Darius shook his head. “I was too deep in the role to worry about inconsistencies,” he said.
Actors are crazy.
THE
drive home was even less memorable than the one coming up. I don’t even know if I put the music back on. Jeff Lynne and his cohorts could go on playing songs in the past without me.
Chief Barry Dutton thought it was odd that I was asking about Harry Lillis’s remains. Of course, he thought it was odd that I was calling at all, since his detective had never given him my message.
“What
about
Lillis’s remains?”
“I’m just curious when the ME released them, because I know the autopsy report took some time.” I wanted to approach this delicately, and delicacy is not my best thing.
Dutton sounded like a man whose forehead was wrinkling in puzzlement. “I’d have to check, but the last I heard, the medical examiner had released Lillis’s body, but nobody had claimed it. He didn’t have any relatives I know about. Do you?”
I’d already checked Internet sites and all the connections I had in the comedy community, so I knew the answer to that one. “No. He didn’t have anyone who would have picked him up. But you know, in the Jewish tradition, he’s supposed to be buried as soon as possible. What happens if nobody claims the body?”
“After a reasonable period of time, the county will inter the remains in a . . .”
“An unmarked grave. Even if the deceased had enough money to pay for a funeral?” I had to cover all the bases.
“Well, if there was a will, and a provision was made for some service, I’m sure that would be taken into account,” Dutton answered. “Even if there wasn’t a will in place, the County Surrogate would probably issue an order to garnish the deceased’s account.”
“There was a will,” I told him.
“Then I doubt Bergen County wants to pay for Harry Lillis’s funeral if it doesn’t have to.”
“Well, maybe I can help,” I said. “Would they release the remains to me?”
There was dead silence on the phone for some seconds. “You? What’s the plot now, Elliot?”

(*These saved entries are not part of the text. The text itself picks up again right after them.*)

(** * HashADT: a linear-probing hash table with threshold-triggered growth

    A shallow embedding of [HashADT.c].  The table is a record holding the
    four counters of [struct hashtab_s] and the slot array as a list of
    [KeyValuePair]; pointers are addresses in [Z] with [NULL = 0]; the
    client callbacks [hash_fcn] and [equals_fcn] are section variables.
    Every operation returns a [result]: a value, or the reason why the C
    execution yields none (a failed [assert], undefined behaviour, or a
    loop that is still running when the fuel is spent). *)

From Stdlib Require Import ZArith List Bool Lia Znumtheory.
From Stdlib Require Import SpecFloat.
From Stdlib Require String Ascii.
Import ListNotations.
Import String.StringSyntax.
Local Open Scope string_scope.
Local Open Scope Z_scope.

(** ** Machine integers *)

(** [size_t] is an unsigned 64-bit integer: arithmetic wraps modulo [2^64]. *)
Definition SIZE_MODULUS : Z := 2 ^ 64.
Definition SIZE_MAX : Z := SIZE_MODULUS - 1.
Definition size_wrap (z : Z) : Z := z mod SIZE_MODULUS.

(** [int] is a signed 32-bit integer.  Overflow of [x++] is undefined in
    ISO C; the model takes the two's-complement wrap-around. *)
Definition INT_MIN : Z := - 2 ^ 31.
Definition INT_MAX : Z := 2 ^ 31 - 1.
Definition int_wrap (z : Z) : Z := (z + 2 ^ 31) mod 2 ^ 32 - 2 ^ 31.
Definition int_incr (z : Z) : Z := int_wrap (z + 1).

(** [x++] executed [d] times. *)
Definition int_incr_n (d : nat) (z : Z) : Z := Nat.iter d int_incr z.

(** ** Double-precision numbers *)

(** [double] is the IEEE-754 binary64 format: 53 bits of precision, results
    rounded to the nearest double with ties to even, and expressions
    evaluated in that format.  The operations are those of the standard
    library's specification of that arithmetic. *)
Definition double : Type := spec_float.
Definition DBL_MANT_DIG : Z := 53.
Definition DBL_MAX_EXP : Z := 1024.

(** [(double) z] for an integer [z]. *)
Definition double_of_size (z : Z) : double :=
  binary_normalize DBL_MANT_DIG DBL_MAX_EXP z 0 false.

“No plot,” I said unconvincingly. “I’ve decided that there should be a public memorial service for Harry Lillis. Tomorrow. At Comedy Tonight.”
40
There’s one way to find out if a man is honest: ask him. If he says yes, you know he’s crooked.
—GROUCHO MARX
FRIDAY
It Happened One Night
(1934) and
Screwball
(this week)
I
had to work fast to get the
Press-Tribune
to work up an ad for Friday’s newspaper, but since I was paying half-page rates, roughly eight times the size I normally buy, they were willing to work a little harder. There was no helping the expense: I didn’t want to wait for Wilson Townes to come and bend me into a pretzel, and I wanted to make sure the ad wouldn’t be missed by Wilson or his father. You can’t bury a Jewish man on Saturday anyway, and Sunday we have matinees, so the service had to be Friday, and for my purposes, the ad had to be large.